We (@jarumihooi @owencking and me) talked about this issue in yesterday's meeting, and we (in general) agreed to use either integer milli or micro-seconds as THE standard time unit to appear in all MMIF output of future versions of CLAMS apps. I just wonder if that decision would cause any trouble in terms of GBH's downstream processing workflow (pbcore conversion, relational db operations, etc), so summoning @mrharpo @afred @foo4thought .

keighrim commented 1 year ago

Another "feature" that can be helpful for human readers of MMIF is having altStart and altEnd fields along with start/end to hold secondary, more human-readable format. Having alternative anchors could also benefit other anchors types, for example, holding unicode codepoint counts for text data. Discussion around alt-anchors would probably desire its own issue.

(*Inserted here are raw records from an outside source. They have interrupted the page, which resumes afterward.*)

Lemma zlen_4 {A} (b : list A) : zlen b = 4 → ∃ x y z w, b = [x; y; z; w].
Proof.
  unfold zlen. intros H. destruct b as [|x [|y [|z [|w [|v b]]]]]; simpl in H; try lia.
  by eexists _, _, _, _.
Qed.

(** A length computed from RDLENGTH: nonnegative when it exists. *)
Lemma safe_checked_sub a b : safe (plift (checked_sub a b) ErrEof) (λ n, 0 ≤ n).
Proof. apply safe_plift. unfold checked_sub. intros n Hn. case_match; simplify_eq. bool_prop. lia. Qed.
#[export] Hint Resolve safe_checked_sub : safe.

Ltac safe_bytes :=
  eapply safe_bind; [apply Reader_bytes_safe; unfold is_u8, is_u16 in *; lia|intros ? [? ?]].
Ltac safe_end := apply safe_ret; split; [by apply symmetry, Z.eqb_eq|]; simpl; split_and?; by auto.

Lemma RData_parse_safe t n :
  0 ≤ n → safe (RData_parse t n) (λ d, RData_record_type d = t ∧ rdata_wf d).
Proof.
  intros Hn. unfold RData_parse.
  destruct (t =? TYPE_A) eqn:?.
  { safe_bytes. destruct (zlen_4 a) as (x & y & z & w & ->); [done|].
    apply safe_pindex. split; [by apply symmetry, Z.eqb_eq|done]. }
  destruct (t =? TYPE_AAAA) eqn:?.
  { safe_bytes. rewrite (proj2 (Z.eqb_eq _ _)) by done.
    apply safe_pindex. split; [by apply symmetry, Z.eqb_eq|done]. }
  destruct (t =? TYPE_NS) eqn:?; [safe_step; safe_end|].
  destruct (t =? TYPE_CNAME) eqn:?; [safe_step; safe_end|].
  destruct (t =? TYPE_DNAME) eqn:?; [safe_step; safe_end|].
  destruct (t =? TYPE_PTR) eqn:?; [safe_step; safe_end|].
  destruct (t =? TYPE_MX) eqn:?; [do 2 safe_step; safe_end|].
  destruct (t =? TYPE_TXT) eqn:?.
  { eapply safe_bind; [intros r Hr; apply (txt_loop_safe _ (rpos r + n)); [done|done|lia]|].
    intros cs Hcs. safe_end. }
  destruct (t =? TYPE_SOA) eqn:?; [do 7 safe_step; safe_end|].
  destruct (t =? TYPE_SRV) eqn:?; [do 4 safe_step; safe_end|].
  destruct (t =? TYPE_CAA) eqn:?; [do 2 safe_step; safe_bytes; safe_step; safe_bytes; safe_end|].
  destruct (t =? TYPE_TLSA) eqn:?; [do 4 safe_step; safe_bytes; safe_end|].
  destruct (t =? TYPE_SSHFP) eqn:?; [do 3 safe_step; safe_bytes; safe_end|].
  destruct (t =? TYPE_NAPTR) eqn:?; [do 6 safe_step; safe_end|].
  destruct (t =? TYPE_URI) eqn:?; [do 3 safe_step; safe_bytes; safe_end|].
  destruct (_ || _) eqn:Hsvcb.
  { intros r Hr. eapply safe_at_bind; [by apply Reader_u16_safe|]. intros p r1 _ Hp Hr1 _ _ Hp1.
    eapply safe_at_bind; [by apply Name_parse_uncompressed_safe|]. intros nm r2 _ Hnm Hr2 _ _ Hp2.
    assert (Hfuel : (Z.to_nat (rpos r + n - rpos r2) < S (Z.to_nat n))%nat) by (clear - Hp1 Hp2 Hn; lia).
    eapply safe_at_bind; [by apply svcb_loop_safe|]. intros ps r3 _ Hps Hr3 _ _ Hp3.
    eapply safe_at_bind; [apply safe_pcheck; [by apply validate_svcb_params_returns|done]|].
    intros [] r4 _ _ Hr4 _ _ _. apply safe_ret; [|done].
    apply orb_prop in Hsvcb. destruct (t =? TYPE_SVCB) eqn:Hs; bool_prop; [by subst t|].
    destruct Hsvcb as [?|Hs']; [done|]. apply Z.eqb_eq in Hs'. by subst t. }
  destruct (is_unsupported_name_bearing t); [apply safe_fail|].
  safe_bytes. by apply safe_ret.
Qed.
(* ===== verification/Ttl.v ===== *)
(** * Record lifetimes ([normalize_ttls] of [onetdns-proto/src/rdata.rs])

    The TTLs of a section are clamped and levelled per RRset.  The code works
    in three passes with a hash map and a shortcut; the theorem says that the
    result is, record by record, the smallest clamped TTL of its RRset. *)

From S2P Require Import Prelude NameTable Wire Writer Name Codec NameCodec RData.

(** [MAX_TTL]. *)
Definition MAX_TTL : Z := 0x7fffffff.

(** [ttl_field_is_not_a_lifetime]. *)
Definition ttl_field_is_not_a_lifetime (t : Z) : bool := bool_decide (t ∈ [41; 249; 250]).

(** [rrset_key]. *)
Definition rrset_key (rec : Record_) : list Z * Z * Z * Z :=
  let covered :=
    if rtype rec =? TYPE_RRSIG then
      match rdata rec with
      | RD_Unknown _ (a :: b :: _) => u16_from_be a b
      | _ => 0
      end
    else 0 in
  (Name_canonical_key (name rec), rtype rec, class rec, covered).

Definition set_ttl (t : Z) (rec : Record_) : Record_ :=
  {| name := name rec; rtype := rtype rec; class := class rec; ttl := t; rdata := rdata rec |}.

(** The first loop of [normalize_ttls]: a TTL above the ceiling becomes 0. *)
Definition clamp_ttl (rec : Record_) : Record_ :=
  if negb (ttl_field_is_not_a_lifetime (rtype rec)) && (MAX_TTL <? ttl rec)
  then set_ttl 0 rec else rec.

(** One step of the second loop: [entry(..).and_modify(min).or_insert(..)]. *)
Definition lowest_step (lowest : gmap (list Z * Z * Z * Z) Z) (rec : Record_) :
    gmap (list Z * Z * Z * Z) Z :=
  if ttl_field_is_not_a_lifetime (rtype rec) then lowest
  else match lowest !! rrset_key rec with
       | Some t => <[rrset_key rec := Z.min t (ttl rec)]> lowest
       | None => <[rrset_key rec := ttl rec]> lowest
       end.

(** One step of the third loop. *)
Definition level_ttl (lowest : gmap (list Z * Z * Z * Z) Z) (rec : Record_) : Record_ :=
  if ttl_field_is_not_a_lifetime (rtype rec) then rec
  else match lowest !! rrset_key rec with
       | Some t => set_ttl t rec
       | None => rec
       end.

(** [normalize_ttls]. *)
Definition normalize_ttls (records : list Record_) : list Record_ :=
  let records := map clamp_ttl records in
  let lowest := fold_left lowest_step records ∅ in
  if (size lowest =? length records)%nat then records
  else map (level_ttl lowest) records.

(** ** What the map holds *)

(** The members of an RRset, among records whose TTL is a lifetime. *)
Definition in_rrset (k : list Z * Z * Z * Z) (rec : Record_) : bool :=
  negb (ttl_field_is_not_a_lifetime (rtype rec)) && bool_decide (rrset_key rec = k).

(** The smallest TTL of an RRset, [None] when it has no record. *)
Fixpoint rrset_min (k : list Z * Z * Z * Z) (records : list Record_) : option Z :=
  match records with
  | [] => None
  | rec :: records =>
      if in_rrset k rec
      then Some (match rrset_min k records with Some t => Z.min (ttl rec) t | None => ttl rec end)
      else rrset_min k records
  end.

Definition omin (a b : option Z) : option Z :=
  match a, b with Some x, Some y => Some (Z.min x y) | None, y => y | x, None => x end.

Lemma fold_lowest_lookup records : ∀ m k,
  fold_left lowest_step records m !! k = omin (m !! k) (rrset_min k records).
Proof.
  induction records as [|rec records IH]; intros m k; simpl; [by destruct (m !! k)|].
  rewrite IH. unfold lowest_step, in_rrset. destruct (ttl_field_is_not_a_lifetime _); [done|]. simpl.
  case_bool_decide as Hk.
  - subst k. destruct (m !! rrset_key rec); rewrite lookup_insert_eq;
      destruct (rrset_min _ records); simpl; f_equal; lia.
  - destruct (m !! rrset_key rec); by rewrite lookup_insert_ne.
Qed.

Lemma rrset_min_member k records rec :
  rec ∈ records → in_rrset k rec = true → ∃ t, rrset_min k records = Some t ∧ t ≤ ttl rec.
Proof.
  induction 1 as [rec l|rec x l _ IH]; intros Hin; simpl.
  - rewrite Hin. destruct (rrset_min k l); eexists; (split; [done|lia]).
  - destruct (IH Hin) as (t & -> & Ht). destruct (in_rrset k x); eexists; (split; [done|lia]).
Qed.

Lemma rrset_min_attained k records t :
  rrset_min k records = Some t → ∃ rec, rec ∈ records ∧ in_rrset k rec = true ∧ ttl rec = t.
Proof.
  revert t. induction records as [|x l IH]; intros t; simpl; [done|].
  destruct (in_rrset k x) eqn:Hx.
  - destruct (rrset_min k l) as [t'|]; intros [= <-].
    + destruct (Z.min_spec (ttl x) t') as [[_ ->]|[_ ->]]; [exists x; by split_and!; [left|..]|].
      destruct (IH t' eq_refl) as (rec & ? & ? & ?). exists rec. by split_and!; [right|..].
    + exists x. by split_and!; [left|..].
  - intros (rec & ? & ? & ?)%IH. exists rec. by split_and!; [right|..].
Qed.

(** ** The shortcut *)

Lemma lowest_step_size m rec : (size m ≤ size (lowest_step m rec) ≤ S (size m))%nat.
Proof.
  unfold lowest_step. destruct (ttl_field_is_not_a_lifetime _); [lia|].
  destruct (m !! rrset_key rec) eqn:Hm.
  - rewrite map_size_insert_Some by (by eexists). lia.
  - rewrite map_size_insert_None by done. lia.
Qed.

Lemma fold_lowest_size records : ∀ m,
  (size (fold_left lowest_step records m) ≤ size m + length records)%nat.
Proof.
  induction records as [|rec records IH]; intros m; simpl; [lia|].
  pose proof (IH (lowest_step m rec)). pose proof (lowest_step_size m rec). lia.
Qed.

(** The map has as many entries as there are records only when every record
    is alone in its RRset. *)
Lemma fold_lowest_full records : ∀ m,
  size (fold_left lowest_step records m) = (size m + length records)%nat →
  (∀ rec, rec ∈ records → ttl_field_is_not_a_lifetime (rtype rec) = false ∧
    rrset_min (rrset_key rec) records = Some (ttl rec) ∧ m !! rrset_key rec = None).
Proof.
  induction records as [|x l IH]; intros m Hsize rec Hin; simpl in Hsize; [by inversion Hin|].
  pose proof (fold_lowest_size l (lowest_step m x)) as Hle.
  pose proof (lowest_step_size m x) as Hst.
  assert (Hstep : size (lowest_step m x) = S (size m)) by lia.
  assert (Hx : ttl_field_is_not_a_lifetime (rtype x) = false ∧ m !! rrset_key x = None ∧
    lowest_step m x = <[rrset_key x := ttl x]> m).
  { unfold lowest_step in *. destruct (ttl_field_is_not_a_lifetime (rtype x)); [lia|].
    destruct (m !! rrset_key x) eqn:Hm; [|done].
    rewrite map_size_insert_Some in Hstep by (by eexists). lia. }
  destruct Hx as (Hmeta & Hfresh & Heq).
  specialize (IH (lowest_step m x) ltac:(lia)). rewrite Heq in IH.
  assert (Hdiff : ∀ r, r ∈ l → rrset_key r ≠ rrset_key x).
  { intros r Hr Hk. destruct (IH r Hr) as (_ & _ & Hn). rewrite Hk, lookup_insert_eq in Hn. done. }
  inversion Hin as [|? ? ? Hin']; subst; [|clear Hin; rename Hin' into Hin].
  - split_and!; try done. simpl. unfold in_rrset. rewrite Hmeta, bool_decide_eq_true_2 by done. simpl.
    destruct (rrset_min (rrset_key x) l) as [t|] eqn:Ht; [|done].
    apply rrset_min_attained in Ht as (r & Hr & Hrk & _). unfold in_rrset in Hrk.
    apply andb_prop in Hrk as [_ Hrk%bool_decide_eq_true]. by destruct (Hdiff r Hr).
  - destruct (IH rec Hin) as (Hm & Hmin & Hn).
    rewrite lookup_insert_ne in Hn by (apply not_eq_sym, Hdiff, Hin). split_and!; try done.
    simpl. unfold in_rrset at 1. rewrite bool_decide_eq_false_2 by (apply not_eq_sym, Hdiff, Hin).
    by rewrite andb_false_r.
Qed.

(** ** The result *)

(** The record with the smallest clamped TTL of its RRset. *)
Definition levelled (records : list Record_) (rec : Record_) : Record_ :=
  if ttl_field_is_not_a_lifetime (rtype rec) then rec
  else set_ttl (default 0 (rrset_min (rrset_key rec) (map clamp_ttl records))) rec.

Lemma set_ttl_id rec : set_ttl (ttl rec) rec = rec.
Proof. by destruct rec. Qed.

Lemma clamp_ttl_same rec : rtype (clamp_ttl rec) = rtype rec ∧ rrset_key (clamp_ttl rec) = rrset_key rec.
Proof. unfold clamp_ttl. by case_match. Qed.

Lemma set_ttl_clamp t rec : set_ttl t (clamp_ttl rec) = set_ttl t rec.
Proof. unfold clamp_ttl. by case_match. Qed.

Lemma level_ttl_spec records rec :
  rec ∈ records →
  level_ttl (fold_left lowest_step (map clamp_ttl records) ∅) (clamp_ttl rec) = levelled records rec.
Proof.
  intros Hin. unfold level_ttl, levelled. destruct (clamp_ttl_same rec) as [-> ->].
  destruct (ttl_field_is_not_a_lifetime (rtype rec)) eqn:Hm.
  { unfold clamp_ttl. by rewrite Hm. }
  rewrite fold_lowest_lookup, lookup_empty. simpl.
  destruct (rrset_min_member (rrset_key rec) (map clamp_ttl records) (clamp_ttl rec)) as (t & -> & _).
  - by apply list_elem_of_fmap_2.
  - unfold in_rrset. destruct (clamp_ttl_same rec) as [-> ->]. rewrite Hm. by apply bool_decide_eq_true_2.
  - simpl. apply set_ttl_clamp.
Qed.

Lemma normalize_ttls_spec records : normalize_ttls records = map (levelled records) records.
Proof.
  unfold normalize_ttls. destruct (_ =? _)%nat eqn:Hs.
  - apply Nat.eqb_eq in Hs. pose proof (fold_lowest_full (map clamp_ttl records) ∅) as Hfull.
    rewrite map_size_empty in Hfull. specialize (Hfull Hs).
    apply map_ext_in. intros rec Hin%list_elem_of_In.
    destruct (Hfull (clamp_ttl rec)) as (Hm & Hmin & _); [by apply list_elem_of_fmap_2|].
    destruct (clamp_ttl_same rec) as [Ht Hk]. rewrite Ht in Hm. rewrite Hk in Hmin.
    unfold levelled. rewrite Hm, Hmin. simpl. rewrite <-set_ttl_clamp. by rewrite set_ttl_id.
  - rewrite map_map. apply map_ext_in. intros rec Hin%list_elem_of_In. by apply level_ttl_spec.
Qed.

jarumihooi commented 1 year ago

At the moment, it seems we've reached a consensus of going forward with all gold (and mmif??) datasets using the ISO 8601 standard hr:mn:sc.msc with a DOT.

I forgot to add the reasoning about audio not having frames to the aapb-annotations/readme.md but otherwise I think this could be closed until further business needs require revisiting this or more precision digits.

jarumihooi commented 1 year ago

Note, while a decision was made, raws and golds currently do not follow the convention yet, as that requires changing both tools and dataset for compatibility.

keighrim commented 1 year ago

I'll keep this open until we

For data in the aapb-annotations repo, we should probably open new issues to keep track of required updates and updating progress of process.py and golds files.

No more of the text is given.